1983 novel by C. J. Cherryh

The Dreamstone is a 1983 fantasy novel by American writer C. J. Cherryh. It includes revisions of the author's 1979 short story "The Dreamstone" (Amazons!, ed. Jessica Amanda Salmonson) and her 1981 novella Ealdwood, plus additional material. The book is the first of two novels in Cherryh's Ealdwood Stories series, the second being The Tree of Swords and Jewels. The series draws on Celtic mythology and is about Ealdwood, a forest at the edge of Faery, and Arafel, a Daoine Sidhe.

The Dreamstone was first published in 1983 as a paperback edition by DAW Books, and featured cover art by Cherryh's brother, David A. Cherry. The Dreamstone and The Tree of Swords and Jewels were later republished in three omnibuses:
- Arafel's Saga (1983, DAW Books)
- Ealdwood (1991, Victor Gollancz) – includes revisions and a new ending
- The Dreaming Tree (1997, DAW Books) – includes the revisions and new ending of Ealdwood (1991)

==Plot summary==
The Dreamstone begins in a forest called Ealdwood, the last remaining bastion of Faery on Earth. Once, the Sidhe had roamed the world freely, but when Man came and fought wars and spread evil, the dark Sidhe burrowed deep or hid in rivers and lakes, while the bright ones, the Daoine Sidhe left mortal Earth and returned to Faery.

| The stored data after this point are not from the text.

(** Reads exactly [n] decimal digits. *)
Fixpoint number (n : nat) (acc : Z) (l : list ascii) : option (Z * list ascii) :=
  match n with
  | O => Some (acc, l)
  | S n' =>
      match l with
      | c :: l' => d ← digit c; number n' (10 * acc + d) l'
      | [] => None
      end
  end.

Definition expect (c : ascii) (l : list ascii) : option (list ascii) :=
  match l with
  | c' :: l' => if Ascii.eqb c c' then Some l' else None
  | [] => None
  end.

Definition skip (l : list ascii) : option (list ascii) :=
  match l with _ :: l' => Some l' | [] => None end.

Definition parse_offset (l : list ascii) : option (option Z) :=
  match l with
  | [] => Some None
  | c :: l' =>
      sign ← (if Ascii.eqb c "+"%char then Some 1
              else if Ascii.eqb c "-"%char then Some (-1) else None);
      '(hh, l1) ← number 2 0 l';
      l2 ← expect ":"%char l1;
      '(mm, l3) ← number 2 0 l2;
      match l3 with
      | [] => if (hh <=? 23) && (mm <=? 59)
              then Some (Some (sign * (hh * 3600 + mm * 60))) else None
      | _ :: _ => None
      end
  end.

Definition parse_datetime (l : list ascii) : option datetime :=
  '(y, l) ← number 4 0 l;
  l ← expect "-"%char l;
  '(m, l) ← number 2 0 l;
  l ← expect "-"%char l;
  '(d, l) ← number 2 0 l;
  l ← skip l;
  '(hh, l) ← number 2 0 l;
  l ← expect ":"%char l;
  '(mi, l) ← number 2 0 l;
  l ← expect ":"%char l;
  '(ss, l) ← number 2 0 l;
  off ← parse_offset l;
  if (1 <=? y) && (1 <=? m) && (m <=? 12) && (1 <=? d) && (d <=? days_in_month y m)
     && (hh <=? 23) && (mi <=? 59) && (ss <=? 59)
  then Some {| dt_seconds := (ymd2ord y m d - EPOCH_ORDINAL) * 86400
                             + hh * 3600 + mi * 60 + ss;
               dt_utcoffset := off |}
  else None.

Definition fromisoformat (s : string) : result datetime :=
  match parse_datetime (list_ascii_of_string s) with
  | Some t => Ok t
  | None => Raise ValueError
  end.

(** [s.replace("Z", "+00:00")] *)
Fixpoint replace_Z (s : string) : string :=
  match s with
  | EmptyString => EmptyString
  | String c r =>
      if Ascii.eqb c "Z"%char then "+00:00" +:+ replace_Z r else String c (replace_Z r)
  end.

(** [(now - pushed).days] for an aware [now] in UTC: subtracting a naive
    datetime is a [TypeError]; [timedelta.days] is the floor of the
    difference in days. *)
Definition days_since (now : Z) (pushed : datetime) : result Z :=
  match dt_utcoffset pushed with
  | None => Raise TypeError
  | Some off => Ok ((now - (dt_seconds pushed - off)) / 86400)
  end.

(** ** Sub-scores *)

(** [math.log10] on an [int]. *)
Definition log10 (n : Z) : result R :=
  if n <=? 0 then Raise ValueError else Ok (ln (IZR n) / ln 10)%R.

(** Float division. *)
Definition truediv (a b : R) : result R :=
  if Req_dec_T b 0 then Raise ZeroDivisionError else Ok (a / b)%R.

(** [round(x)]: nearest integer, ties to the even one. *)
Definition round (x : R) : Z :=
  let f := Int_part x in
  let d := (x - IZR f)%R in
  if Rlt_dec d (1 / 2) then f
  else if Rlt_dec (1 / 2) d then f + 1
  else if Z.even f then f else f + 1.

Definition ecosystem_score (stars max_stars : Z) : result Z :=
  if max_stars <=? 0 then Ok 1
  else
    a ← log10 (stars + 1);
    b ← log10 (max_stars + 1);
    ratio ← truediv a b;
    Ok (Z.max 1 (Z.min 15 (round (ratio * 15)))).

Definition momentum_score (now : Z) (pushed_at : option string) : result Z :=
  match pushed_at with
  | None => Ok 1
  | Some "" => Ok 1
  | Some s =>
      pushed ← fromisoformat (replace_Z s);
      d ← days_since now pushed;
      let days := Z.max 0 d in
      if days <=? 1 then Ok 10
      else if days <=? 3 then Ok 9
      else if days <=? 7 then Ok 8
      else if days <=? 14 then Ok 6
      else if days <=? 30 then Ok 4
      else Ok 2
  end.

(** ** Documents *)

(** One entry of [repos] in the snapshot, as the metrics provider returns it. *)
Record repo_data : Type := {
  stargazers_count : option Z;
  forks_count : option Z;
  open_issues_count : option Z;
  pushed_at : option string
}.

Record snapshot : Type := {
  updated_at : string;
  repos : gmap string repo_data
}.

(** A score breakdown: one value of the [scores] dict. *)
Record row : Type := {
  product : Z;
  ai_fit : Z;
  reliability : Z;
  ecosystem : Z;
  momentum : Z;
  total : Z
}.

(** A task of [tasks/queue.json]; [task_other] holds keys outside the queue
    format, so that the empty dict is the task with no field at all. *)
Record task : Type := {
  task_id : option string;
  task_title : option string;
  task_kind : option string;
  task_status : option string;
  task_command : option string;
  task_boost : option (gmap string Z);
  task_result : option string;
  task_completed_at : option string;
  task_other : list (string * string)
}.

(** [data/autopilot_state.json]; [last_total = None] is JSON [null]. *)
Record state : Type := {
  fileview_boost : gmap string Z;
  last_total : option Z;
  no_delta_cycles : Z;
  completed_tasks : list string;
  last_task_result : option string;
  last_cycle_at : option string
}.

(** What [render_score_md] is given; the Markdown text itself is the report
    publisher's business. *)
Record report : Type := {
  report_snapshot : snapshot;
  report_scores : gmap string row;
  report_delta : Z
}.

(** ** Constants *)

Definition REPOS : list (string * string) :=
  [("fileview", "Hiro-Chiba/fileview");
   ("yazi", "sxyazi/yazi");
   ("lf", "gokcehan/lf");
   ("nnn", "jarun/nnn");
   ("ranger", "ranger/ranger")].

Definition metrics (stars forks issues : Z) : repo_data :=
  {| stargazers_count := Some stars; forks_count := Some forks;
     open_issues_count := Some issues; pushed_at := None |}.

Definition FALLBACK_METRICS : gmap string repo_data :=
  list_to_map
    [("fileview", metrics 0 0 0);
     ("yazi", metrics 32179 701 73);
     ("lf", metrics 9026 359 66);
     ("nnn", metrics 21191 798 2);
     ("ranger", metrics 16834 923 921)].

Record base : Type := {
  base_product : Z;
  base_ai_fit : Z;
  base_reliability : Z
}.

Definition BASE_SCORES : list (string * base) :=
  [("fileview", {| base_product := 22; base_ai_fit := 18; base_reliability := 10 |});
   ("yazi", {| base_product := 33; base_ai_fit := 6; base_reliability := 12 |});
   ("ranger", {| base_product := 29; base_ai_fit := 4; base_reliability := 13 |});
   ("nnn", {| base_product := 24; base_ai_fit := 3; base_reliability := 14 |});
   ("lf", {| base_product := 24; base_ai_fit := 3; base_reliability := 13 |})].

(** The tuple [("product", "ai_fit", "reliability", "ecosystem", "momentum")]. *)
Definition DIMS : list string :=
  ["product"; "ai_fit"; "reliability"; "ecosystem"; "momentum"].

Definition nl : string := String (ascii_of_nat 10) EmptyString.

(** ** The persisted documents and the outside world *)

Record world : Type := {
  state_file : option state;            (* data/autopilot_state.json *)
  queue_file : option (list task);      (* tasks/queue.json *)
  snapshot_file : option snapshot;      (* data/market_snapshot.json *)
  escalation_file : option string;      (* tasks/escalations.md *)
  score_file : option report;           (* score.md *)
  shell_log : list string               (* commands handed to /bin/zsh -lc *)
}.

(** What one cycle reads from outside the documents. *)
Record env : Type := {
  branch : string;                           (* git rev-parse --abbrev-ref HEAD *)
  gh_api : string → nat → option repo_data;  (* gh api repos/<repo>, per attempt *)
  shell : string → Z * string;               (* returncode and stderr of a command *)
  git : bool → bool → result ();             (* commit and push, given the two flags *)
  now : Z;
  stamp : string
}.

Definition M (A : Type) : Type := world → result A * world.

#[global] Instance M_ret : MRet M := λ A a w, (Ok a, w).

But one bright one, Arafel chose to remain behind and guard Ealdwood, the last untouched forest. Men avoided Ealdwood because those who ventured in never came out again.

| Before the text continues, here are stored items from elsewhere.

(** The theorem at a first call that BLS answers without any series, at the
    preview request of the examples while every index reads 310.3, and at a
    preview request whose category is the object [{"toString": null}]. *)
Lemma index_failure_modes_witness :
  fetchLatestCPI (rt := integer_runtime) "CUUR0000SA0" (outside 0 bls_empty) world0
  = (Return None,
     store "cpi:CUUR0000SA0" {| value := None; ts := 0 |}
       (in_flight (outside 0 bls_empty) world0 "CUUR0000SA0")) /\
  status (fst (handler (rt := integer_runtime) Flat preview_request
                 (outside 0 bls_flat) world0)) = 200 /\
  fst (handler (rt := integer_runtime) Flat odd_category_request
         (outside 0 bls_flat) world0)
  = server_error "Cannot convert object to primitive value".
Proof.
  destruct (index_failure_modes (rt := integer_runtime)) as (H & _ & H3 & H4 & _).
  split; [| split].
  - destruct (H "CUUR0000SA0" (outside 0 bls_empty) world0 eq_refl) as (_ & H2 & _).
    exact (H2 _ eq_refl eq_refl).
  - destruct (H3 Flat preview_request (outside 0 bls_flat) world0
                (snd (cpiMultipliers (rt := integer_runtime) Flat (VStr "90210")
                        (outside 0 bls_flat) world0))
                (Fin 2800)
                (multipliers Flat "West" (Some (Fin 310.3)) (Some (Fin 310.3)))
                "Auto (repair/body)"
                eq_refl eq_refl eq_refl eq_refl eq_refl eq_refl)
      as (base & b & _ & _ & E).
    rewrite E. reflexivity.
  - rewrite (H4 Flat odd_category_request (outside 0 bls_flat) world0
               (snd (cpiMultipliers (rt := integer_runtime) Flat (VStr "90210")
                       (outside 0 bls_flat) world0))
               (Fin 2800)
               (multipliers Flat "West" (Some (Fin 310.3)) (Some (Fin 310.3)))
               (TypeError "Cannot convert object to primitive value")
               eq_refl eq_refl eq_refl eq_refl eq_refl).
    reflexivity.
Defined.
Lemma comprehension_raises {A} (elt : value -> result A) (xs : list value) (e : exn) :
  comprehension has_issues elt xs = Raise e ->
  e = AttributeError \/ exists x, elt x = Raise e.
Proof.
  induction xs as [|x xs IH]; simpl; intros H; [discriminate|].
  destruct (has_issues x) as [[|]|e'] eqn:Hx; cbn [rbind] in H.
  - destruct (elt x) as [y|e'] eqn:Hy; cbn [rbind] in H.
    + destruct (comprehension has_issues elt xs); [discriminate|].
      cbn [rbind] in H. injection H as ->. now apply IH.
    + injection H as ->. right. now exists x.
  - now apply IH.
  - injection H as ->. left. exact (has_issues_raises x e Hx).
Qed.

Lemma files_raises (data : value) (e : exn) :
  lint_files.files data = Raise e -> data_error e.
Proof.
  unfold lint_files.files, data_error. destruct (iter data) as [items|e'] eqn:Hi; cbn [rbind].
  - intros H. apply comprehension_raises in H. destruct H as [->|[x Hx]]; [tauto|].
    apply getitem_raises in Hx. tauto.
  - intros H. injection H as ->. apply iter_raises in Hi. tauto.
Qed.

Lemma entries_raises (data : value) (e : exn) :
  lint_summary.entries data = Raise e -> data_error e.
Proof.
  unfold lint_summary.entries, data_error. destruct (iter data) as [items|e'] eqn:Hi; cbn [rbind].
  - intros H. apply comprehension_raises in H. destruct H as [->|[x Hx]]; [tauto|discriminate].
  - intros H. injection H as ->. apply iter_raises in Hi. tauto.
Qed.

Lemma message_line_raises (msg : value) (e : exn) :
  ending (lint_summary.message_line msg) = Raise e -> e = AttributeError.
Proof.
  destruct msg; simpl; try (intros H; now injection H as <-).
  rewrite message_line_dict. discriminate.
Qed.

Lemma compact_body_raises (entry : value) (e : exn) :
  ending (lint_report_summary.body entry) = Raise e -> data_error e.
Proof.
  unfold lint_report_summary.body, data_error.
  destruct (get entry "messages" (VList [])) as [m|e1] eqn:Hg.
  - rewrite bind_lift_ok. destruct (len m) as [n|e2] eqn:Hl.
    + rewrite bind_lift_ok. destruct (getitem entry "filePath") as [p|e3] eqn:Hp.
      * rewrite bind_lift_ok. discriminate.
      * simpl. intros H. injection H as ->. apply getitem_raises in Hp. tauto.
    + simpl. intros H. injection H as ->. apply len_raises in Hl. tauto.
  - simpl. intros H. injection H as ->. apply get_raises in Hg. tauto.
Qed.
Lemma C2_witness :
  exists fb' c',
    initialize releaseEnv mismatchedDesc (Some Result.ok) newCustomFramebuffer
      someContext
    = Done (Some argumentInvalidResult, fb') c' /\
    resolveFramebuffer fb' = None /\
    renderTarget_ fb' = mismatchedDesc.
Proof.
  apply (C2_mismatched_resolve_ArgumentInvalid releaseEnv mismatchedDesc Result.ok
           newCustomFramebuffer someContext).
  - reflexivity.
  - reflexivity.
  - intros l name. reflexivity.
  - reflexivity.
  - split.
    + exists 0, (attachment (Some (rgbaTexture 10)) (Some (rgbaTexture 11))).
      split; reflexivity.
    + exists 1, (attachment (Some (rgbaTexture 12)) None). split; reflexivity.
Defined.

(** On a descriptor without resolve textures and a complete framebuffer,
    [initialize] succeeds and creates no child. *)
Lemma returns_initializeFuel_noResolve env fuel desc r0 fb :
  backendComplete env ->
  noResolveTextures desc ->
  isInitialized fb = false ->
  returns (initializeFuel env (S fuel) desc (Some r0) fb)
    (fun x => x.1 = Some Result.ok /\ renderTarget_ x.2 = desc /\
              isInitialized x.2 = true /\
              resolveFramebuffer x.2 = resolveFramebuffer fb).
Proof.
  intros Hcomplete (Hcolor & Hdepth & Hstencil) Hfresh c.
  rewrite initializeFuel_noResolve by done.
  change (initializeFuel env 1 desc (Some r0) fb c)
    with (initializeFuel env (S 0) desc (Some r0) fb c).
  rewrite initializeFuel_S. unfold IGL_UNEXPECTED. rewrite Hfresh.
  revert c. apply returns_withFramebufferBindingGuard.
  apply returns_seq; [destruct (_ && _); [apply total_call|apply total_ret]|intros _].
  destruct (hasImplicitColorAttachment _); [by apply returns_ret|].
  apply returns_prepareResource_complete; [exact Hcomplete|]. intros id. cbv zeta.
  change (renderTarget_ (setFrameBufferID id (setRenderTarget desc (setInitialized true fb))))
    with desc.
  rewrite collectResolve_none, Hdepth, Hstencil.
  - by apply returns_ret.
  - intros [k x] Hx. apply elem_of_map_to_list in Hx. eauto.
Qed.

Lemma collectResolve_singleton a0 resolveTexture :
  FramebufferDesc.resolveTexture a0 = Some resolveTexture ->
  collectResolve (map_to_list ({[ 0 := a0 ]} : gmap N FramebufferDesc.AttachmentDesc))
  = (true, {[ 0 := attachment (Some resolveTexture) None ]}).
Proof.
  intros H. rewrite map_to_list_singleton. unfold collectResolve. cbn.
  unfold collectResolveStep. cbn. rewrite H. f_equal.
Qed.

Arafel watched the coming and going of Men in the lands surrounding Ealdwood, but showed little interest in them, until one man sought shelter in the fringes of the forest. She confronted him and learned that his king at Dun na h-Eoin had been killed, and that he, Niall, was on the run from those who had seized power. Arafel tells him that he cannot stay in Ealdwood, but fearing for his safety, sends him to Beorc's Steading, a sanctuary hidden in a valley for "lostlings".

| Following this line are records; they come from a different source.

(** Taking [expected_version] out of a block whose version parses does not
    change what validation reports. *)
Lemma validate_without_version (c : gmap string Value) (env : Environ)
    (v : string) (w : World) :
  c !! "expected_version" = Some (VString v) →
  (ParseTolerant v).2 = None →
  Validate ParseInt (providerData ParseTolerant Quote c env) w
  = Validate ParseInt
      (providerData ParseTolerant Quote (delete "expected_version" c) env) w.
Proof.
  intros Hc Hv. unfold Validate. cbn [schema providerData].
  apply validateAll_ext. unfold providerSchema.
  repeat apply List.Forall_cons; try apply List.Forall_nil; intros w';
    cbn [fst snd];
    try (unfold validateAttr; cbn [config environ providerData];
         by rewrite lookup_delete_ne by done).
  rewrite (validateAttr_version_accepted c env v Hc Hv w').
  unfold validateAttr. cbn [config providerData].
  by rewrite lookup_delete_eq.
Qed.

(** C1: a block whose [expected_version] does not parse is rejected with
    an error that names the string and wraps the parser's error, and
    [providerConfigure] does not run; a block whose [expected_version]
    parses, and which is valid otherwise, is configured with the parsed
    version. *)
Theorem expected_version_gate (ctx : Context) (c : gmap string Value)
    (env : Environ) (w : World) (v : string) :
  wellTyped ParseInt (providerData ParseTolerant Quote c env) = true →
  c !! "expected_version" = Some (VString v) →
  (∀ err, (ParseTolerant v).2 = Some err →
     ∃ es e,
       configure ParseInt
         (Provider ParseInt ParseTolerant Quote randIntn hashSeed ctx) c env w
       = Returned (Rejected es) w
       ∧ e ∈ es
       ∧ Unwrap e = Some err
       ∧ Contains (Error e) (Quote v))
  ∧ ((ParseTolerant v).2 = None →
     Validate ParseInt
       (providerData ParseTolerant Quote (delete "expected_version" c) env) w
     = Returned [] w →
     ∃ client w',
       configure ParseInt
         (Provider ParseInt ParseTolerant Quote randIntn hashSeed ctx) c env w
       = Returned (Configured client) w'
       ∧ ExpectedVersion (clientConfig client) = (ParseTolerant v).1).
Proof.
  intros Hd Hc. split.
  - intros err Hv.
    destruct (validateAll_returns ParseInt _ _
                (provider_validation_quiet c env Hd)) as (es & Hes & Hin).
    exists es, (versionError Quote v err).
    assert (versionError Quote v err ∈ es) as He.
    { eapply (Hin ("expected_version", _)); cycle 1.
      - by apply validateAttr_version_rejected.
      - apply list_elem_of_here.
      - unfold providerSchema. apply list_elem_of_In. simpl. tauto. }
    split; [|split; [done|split; [done|]]].
    + unfold configure. erewrite bind_returns by exact Hes.
      destruct es; [by apply elem_of_nil in He | done].
    + simpl. auto with contains.
  - intros Hv Hrest.
    rewrite <- (validate_without_version c env v w Hc Hv) in Hrest.
    eexists _, _. split.
    + unfold configure, Provider. cbn [ProviderSchema ConfigureFunc].
      unfold mbind at 1, Go_bind at 1.
      change (mkResourceData (providerSchema ParseTolerant Quote) c env)
        with (providerData ParseTolerant Quote c env).
      rewrite Hrest. unfold mbind, Go_bind.
      by rewrite providerConfigure_returns.
    + simpl. unfold attrString.
      by erewrite attr_configured by (from_block Hc).
Qed.

End VersionGate.

(** * The statements on closed inputs *)

Lemma Sample_randIntn_range (seed : Z) (k : nat) (n : Z) :
  0 < n → 0 ≤ Sample.randIntn seed k n < n.
Proof. intros Hn. unfold Sample.randIntn. by apply Z.mod_pos_bound. Qed.
(** * CPU.py: memory bus, cache and CPU, embedded and verified

    A shallow embedding of the three classes of [CPU.py]:
    - [MemoryBus]: the dict [data_lines] from address to data;
    - [Cache]: the insertion-ordered dict [cache_lines] from address to
      the tuple [(data, count)], in front of a [MemoryBus];
    - [CPU]: registers, program counter, [running] flag and the list
      of instruction strings, with [fetch_instruction],
      [execute_instruction] and [run].

    The two seed files are the lists of their lines ([load_data],
    [load_instructions]); the final dump of the cache is [dump_cache].

    Python integers are [Z].  A Python exception is the [Raise] branch
    of [result].  The [while] loop of [CPU.run] takes fuel: [None]
    means the fuel ran out, never that the loop stopped. *)

From Stdlib Require Import ZArith List String Ascii Bool Lia.
From stdpp Require Import base option list gmap strings.
Import ListNotations.

Local Open Scope string_scope.
Local Open Scope list_scope.
Local Open Scope Z_scope.

(** ** Exceptions and results *)

Inductive exn : Type :=
| KeyError (key : string)      (* [d[k]] on a dict without [k] *)
| ValueError                   (* [int(s)], tuple unpacking, [min] of nothing *)
| IndexError.                  (* [l[i]] out of range *)

Inductive result (A : Type) : Type :=
| Ok (a : A)
| Raise (e : exn).
Arguments Ok {A} a.
Arguments Raise {A} e.

Global Instance result_ret : MRet result := fun A a => Ok a.

Global Instance result_bind : MBind result := fun A B k r =>
  match r with
  | Ok a => k a
  | Raise e => Raise e
  end.

(** What a Python expression of this program evaluates to where the
    type is not fixed: [Cache.read] returns [None], an int, or (on a
    hit) the stored tuple. *)
Inductive pyval : Type :=
| PNone
| PInt (z : Z)
| PTuple (data count : Z).

(** ** The dict of cache lines

    Python's dict keeps insertion order, and [min] over its keys
    returns the first minimal key in that order, so the dict is a list
    of slots [(address, (data, count))] in insertion order. *)

Module PyDict.

Definition line : Type := (Z * Z)%type.        (* (data, count) *)
Definition t : Type := list (Z * line).

Definition keys (d : t) : list Z := map fst d.

(** [d.get(k)] / [d[k]] *)
Fixpoint get (d : t) (k : Z) : option line :=
  match d with
  | [] => None
  | (k', v) :: r => if Z.eqb k k' then Some v else get r k
  end.

(** [k in d] *)
Definition contains (d : t) (k : Z) : bool :=
  match get d k with Some _ => true | None => false end.

(** [d[k] = v]: an existing key keeps its slot, a new key is appended. *)
Fixpoint set (d : t) (k : Z) (v : line) : t :=
  match d with
  | [] => [(k, v)]
  | (k', v') :: r => if Z.eqb k k' then (k', v) :: r else (k', v') :: set r k v
  end.

(** [d.pop(k)] for a key that is present (its value is not used). *)
Fixpoint pop (d : t) (k : Z) : t :=
  match d with
  | [] => []
  | (k', v') :: r => if Z.eqb k k' then r else (k', v') :: pop r k
  end.

(** [min(d.keys(), key=lambda k: d[k][1])]: Python's [min] keeps the
    current candidate unless a later element is strictly smaller. *)
Fixpoint min_from (best : Z * line) (rest : t) : Z :=
  match rest with
  | [] => fst best
  | e :: r => if Z.ltb (snd (snd e)) (snd (snd best))
              then min_from e r else min_from best r
  end.

Definition min_count_key (d : t) : result Z :=
  match d with
  | [] => Raise ValueError          (* min() arg is an empty sequence *)
  | e :: r => Ok (min_from e r)
  end.

(** One pass of the loops below: [d[key] = (d[key][0], d[key][1] + 1)] *)
Definition bump (d : t) (key : Z) : t :=
  match get d key with
  | Some (data, count) => set d key (data, count + 1)
  | None => d
  end.

(** [for key in d: d[key] = (d[key][0], d[key][1] + 1)]: one
    assignment per key, each reading the dict the previous ones left
    (no key is added, so Python allows it while iterating). *)
Definition incr_all (d : t) : t := fold_left bump (keys d) d.

(** [for key in d: if key != k: d[key] = (d[key][0], d[key][1] + 1)] *)
Definition incr_others (d : t) (k : Z) : t :=
  fold_left (fun acc key => if Z.eqb key k then acc else bump acc key)
            (keys d) d.

(** Closed forms of the two loops, equal to them on a dict (a list of
    slots without a repeated key): see [incr_all_map] and
    [incr_others_map]. *)
Definition incr_slot (e : Z * line) : Z * line :=
  (fst e, (fst (snd e), snd (snd e) + 1)).

Definition incr_line (v : line) : line := (fst v, snd v + 1).

Definition map_incr_all (d : t) : t := map incr_slot d.

Definition map_incr_others (d : t) (k : Z) : t :=
  map (fun e => if Z.eqb (fst e) k then e else incr_slot e) d.

(** A list of slots is a dict when no key is repeated. *)
Definition wf (d : t) : Prop := NoDup (keys d).

End PyDict.

(** ** MemoryBus *)

Record MemoryBus : Type := mkMemoryBus { data_lines : gmap Z Z }.

(** [MemoryBus.read]: [self.data_lines.get(address, None)] *)
Definition MemoryBus_read (self : MemoryBus) (address : Z) : option Z :=
  data_lines self !! address.

(** [MemoryBus.write]: [self.data_lines[address] = data] *)
Definition MemoryBus_write (self : MemoryBus) (address data : Z) : MemoryBus :=
  mkMemoryBus (<[address := data]> (data_lines self)).

(** ** Cache *)

Record Cache : Type := mkCache {
  capacity : Z;
  memory_bus : MemoryBus;
  cache_lines : PyDict.t
}.

(** [Cache.__init__] *)
Definition Cache_init (capacity : Z) (memory_bus : MemoryBus) : Cache :=
  mkCache capacity memory_bus [].

Definition with_lines (self : Cache) (d : PyDict.t) : Cache :=
  mkCache (capacity self) (memory_bus self) d.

Back in Ealdwood, another man stumbles into the forest. Arafel learns he is Fionn, the dead king's harper, fleeing Lord Evald of Caer Wiell. Evald had overthrown the king, taken his wife, Meara, and now claims Fionn's harp as his own. When Evald invades the forest in pursuit of Fionn, Arafel denies him access to the harper. Evald demands compensation for what he claims is his, and she gives him her dreamstone, a magical stone that preserves memories of the wearer. Evald returns to Caer Wiell and Arafel allows Fionn to stay in Ealdwood so she can listen to him sing. But the dreamstone Evald now wears causes both him and Arafel anguish: she can feel his ugly memories and evil, while he can feel her kindness and peace, which confuses him. When Fionn discovers what Arafel did, and the distress it is causing her, he leaves her to find Evald to trade his harp for her stone. Evald, driven mad by lust and kindness, invades Ealdwood again and meets Fionn. He gives Fionn the stone for the harp, but kills the harper out of spite. Arafel arrives too late to save Fionn and kills Evald with her silver sword. Devastated, Arafel recovers her dreamstone and retreats to Eald (Faery).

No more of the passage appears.